(What is needed): Beginning with the line that holds "fail_if (blen addresses" in the data below, give again every line through the one that holds "Definition authorize (p", exactly as written.

Items from a dataset
⟨

Definition allow_host (p : OutboundHttpPolicy) (host : string) : result OutboundHttpError OutboundHttpPolicy :=
  fail_if 64 <=? N.of_nat (size (allowed_hosts p)) with InvalidPolicy ;;
  host ← normalize_host host;
  Ok (with_hosts p ({[host]} ∪ allowed_hosts p)).


(** [str::split] of a character. *)
Fixpoint split_char (c : ascii) (s : string) : list string :=
  match s with
  | EmptyString => [EmptyString]
  | String d rest =>
      if Ascii.eqb c d then EmptyString :: split_char c rest
      else match split_char c rest with
           | part :: parts => String d part :: parts
           | [] => [String d EmptyString]
           end
  end.

Definition prefix_refused (prefix : string) : bool :=
  String.eqb prefix "" || negb (starts_with "/" prefix)
  || (negb (String.eqb prefix "/") && negb (ends_with "/" prefix))
  || str_contains "%" prefix || str_contains "?" prefix || str_contains "#" prefix || str_contains "//" prefix
  || existsb (fun segment => String.eqb segment "." || String.eqb segment "..") (split_char "/" prefix)
  || any_control prefix.

Definition restrict_path_prefix (p : OutboundHttpPolicy) (prefix : string) : result OutboundHttpError OutboundHttpPolicy :=
  fail_if prefix_refused prefix with InvalidPolicy ;;
  let prefixes :=
    if (N.of_nat (size (allowed_path_prefixes p)) =? 1) && bool_decide ("/" ∈ allowed_path_prefixes p)
       && negb (String.eqb prefix "/")
    then ∅ else allowed_path_prefixes p in
  fail_if 32 <=? N.of_nat (size prefixes) with InvalidPolicy ;;
  Ok (with_prefixes p ({[prefix]} ∪ prefixes)).




Definition guard_new (p : OutboundHttpPolicy) : result OutboundHttpError OutboundHttpPolicy :=
  fail_if bool_decide (allowed_hosts p = ∅) with InvalidPolicy ;;
  Ok p.

(** ** Paths *)

Fixpoint trim_leading (c : ascii) (l : list ascii) : list ascii :=
  match l with
  | d :: l' => if Ascii.eqb c d then trim_leading c l' else l
  | [] => []
  end.

(** [str::trim_end_matches] of a character. *)
Definition trim_end_matches (c : ascii) (s : string) : string :=
  String.string_of_list_ascii (rev (trim_leading c (rev (String.list_ascii_of_string s)))).

Definition path_is_allowed (path : string) (prefixes : gset string) : bool :=
  if bool_decide ("/" ∈ prefixes) then true
  else if str_contains "%" path || str_contains "\" path || str_contains "//" path then false
  else existsb (fun prefix => String.eqb path (trim_end_matches "/" prefix) || starts_with prefix path) (elements prefixes).

(** ** Authorization *)

(** What the guard observes of the request's [DataContext]. *)
Record ContextView : Type := mkView {
  view_closed : bool; view_cancelled : bool; view_now : N; view_deadline : N }.

(** How the wait for the resolver ends. *)
Inductive Resolution : Type :=
| WaitCancelled
| WaitTimedOut
| Resolved (answer : result OutboundHttpError (list SocketAddr)).

Record OutboundHttpPermit : Type := mkPermit {
  permit_policy_id : string; permit_revision : N; permit_url : string; permit_host : string;
  permit_addresses : list SocketAddr; permit_expires_at : N; permit_redirects_remaining : N;
  permit_max_response_bytes : N }.

(** The order of [BTreeSet<SocketAddr>]: [V4] before [V6], then field by field. *)
Definition socket_key (s : SocketAddr) : list N :=
  match ip s with
  | V4 x => [0; oct_a x; oct_b x; oct_c x; oct_d x; port s]
  | V6 x => 1 :: segments x ++ [port s; flowinfo s; scope_id s]
  end.

Fixpoint lex_le (xs ys : list N) : bool :=
  match xs, ys with
  | [], _ => true
  | _ :: _, [] => false
  | x :: xs, y :: ys => (x <? y) || ((x =? y) && lex_le xs ys)
  end.

Definition socket_le (s t : SocketAddr) : Prop := lex_le (socket_key s) (socket_key t) = true.

#[export] Instance socket_le_dec : RelDecision socket_le.
Proof. intros s t. unfold socket_le. apply _. Defined.

(** The addresses collected into a [BTreeSet] and back. *)
Definition unique_addresses (addresses : list SocketAddr) : list SocketAddr :=
  merge_sort socket_le (remove_dups addresses).

Definition literal_addresses (host : Host) (port : N) : option (list SocketAddr) :=
  match host with
  | HostV4 x => Some [mkSocket (V4 x) port 0 0]
  | HostV6 x => Some [mkSocket (V6 x) port 0 0]
  | Domain _ => None
  end.

Definition authorize_inner (p : OutboundHttpPolicy) (view : ContextView)
    (resolve : string -> N -> Duration -> Resolution) (authored : string) (redirects_remaining : N)
    : result OutboundHttpError OutboundHttpPermit :=
  fail_if view_closed view with ContextClosed ;;
  fail_if view_cancelled view with Cancelled ;;
  let now := view_now view in
  fail_if view_deadline view <=? now with Deadline ;;
  parsed ← ok_or InvalidUrl (url_parse authored);
  fail_if negb (String.eqb (url_username parsed) "") || bool_decide (is_Some (url_password parsed))
          || bool_decide (is_Some (url_fragment parsed)) with ForbiddenUrlComponent ;;
  fail_if negb (String.eqb (url_scheme parsed) "https" || (String.eqb (url_scheme parsed) "http" && allow_http p))
    with SchemeRejected ;;
  host ← ok_or MissingHost (url_host parsed);
  let normalized_host := normalize_parsed_host host in
  fail_if negb (bool_decide (normalized_host ∈ allowed_hosts p)) with HostRejected ;;
  pt ← ok_or PortRejected (url_port_or_known_default parsed);
  fail_if negb (bool_decide (pt ∈ allowed_ports p)) with PortRejected ;;
  fail_if negb (path_is_allowed (url_path parsed) (allowed_path_prefixes p)) with PathRejected ;;
  let wait := N.min (timeout p) (view_deadline view - now) in
  addresses ←
    match literal_addresses host pt with
    | Some addresses => Ok addresses
    | None =>
        match resolve normalized_host pt wait with
        | WaitCancelled => Err Cancelled
        | WaitTimedOut => Err Deadline
        | Resolved answer => answer
        end
    end;
  fail_if (blen addresses =? 0) || (max_resolved_addresses p <? blen addresses) with DnsAddressCount ;;
  let unique := unique_addresses addresses in
  fail_if existsb (fun a => negb (port a =? pt)) unique with DnsAddressCount ;;
  fail_if negb (allow_private p) && existsb (fun a => negb (is_public_ip (ip a))) unique with PrivateAddressRejected ;;
  Ok (mkPermit (policy_id p) (semantic_revision p) (url_text parsed) normalized_host unique (now + wait)
        redirects_remaining (max_response_bytes p)).

Definition authorize (p : OutboundHttpPolicy) (view : ContextView) (resolve : string -> N -> Duration -> Resolution)
    (url : string) : result OutboundHttpError OutboundHttpPermit :=
  authorize_inner p view resolve url (max_redirects p).



(** The outcome and code the receipt of an authorization records. *)
Inductive OutboundOutcome : Type := OutcomeSuccess | OutcomeRejected | OutcomeCancelled.

Definition receipt_outcome {A} (r : result OutboundHttpError A) : OutboundOutcome * option string :=
  match r with
  | Ok _ => (OutcomeSuccess, None)
  | Err (Cancelled as e) | Err (Deadline as e) => (OutcomeCancelled, Some (outbound_error_code e))
  | Err e => (OutcomeRejected, Some (outbound_error_code e))
  end.
End outbound.

(** ** Address blocks *)

Definition v6_low (x : Ipv6Addr) : N :=
  ((((seg2 x * 65536 + seg3 x) * 65536 + seg4 x) * 65536 + seg5 x) * 65536 + seg6 x) * 65536 + seg7 x.
Definition v6_value (x : Ipv6Addr) : N := (seg0 x * 65536 + seg1 x) * 2 ^ 96 + v6_low x.























(** *** The special-purpose blocks *)


(** The IANA IPv6 registry likewise, with multicast, the deprecated site-local and
    IPv4-compatible blocks, and the translation blocks NAT64 and 6to4, which embed IPv4
    addresses: unspecified, loopback, IPv4-mapped, IPv4-compatible, NAT64 and its local
    use, discard-only, dummy prefix, IETF protocol assignments and their benchmarking
    block, documentation, 6to4, documentation, segment routing, unique-local, link-local,
    site-local, multicast. *)
Definition block6 (s0 s1 s2 s3 s5 s7 len : N) : N * N := (v6_value (mkV6 s0 s1 s2 s3 0 s5 0 s7), len).



(** Those the code takes for public. *)
Definition overlooked_v6 : list (N * N) :=
  [block6 0 0 0 0 0 0 96; block6 0x64 0xff9b 0 0 0 0 96; block6 0x64 0xff9b 1 0 0 0 48; block6 0x100 0 0 0 0 0 64;
   block6 0x100 0 0 1 0 0 64; block6 0x2001 0 0 0 0 0 23; block6 0x2001 2 0 0 0 0 48; block6 0x2002 0 0 0 0 0 16;
   block6 0x3fff 0 0 0 0 0 20; block6 0x5f00 0 0 0 0 0 16].







(** ** Paths under a prefix *)

Local Open Scope string_scope.


Lemma string_app_nil_r (a : string) : (a ++ "" = a)%string.
Proof. induction a as [|x a IH]; [done|]. apply (f_equal (String x)), IH. Qed.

⟩

(Response to the task):
  fail_if (blen addresses =? 0) || (max_resolved_addresses p <? blen addresses) with DnsAddressCount ;;
  let unique := unique_addresses addresses in
  fail_if existsb (fun a => negb (port a =? pt)) unique with DnsAddressCount ;;
  fail_if negb (allow_private p) && existsb (fun a => negb (is_public_ip (ip a))) unique with PrivateAddressRejected ;;
  Ok (mkPermit (policy_id p) (semantic_revision p) (url_text parsed) normalized_host unique (now + wait)
        redirects_remaining (max_response_bytes p)).

Definition authorize (p : OutboundHttpPolicy) (view : ContextView) (resolve : string -> N -> Duration -> Resolution)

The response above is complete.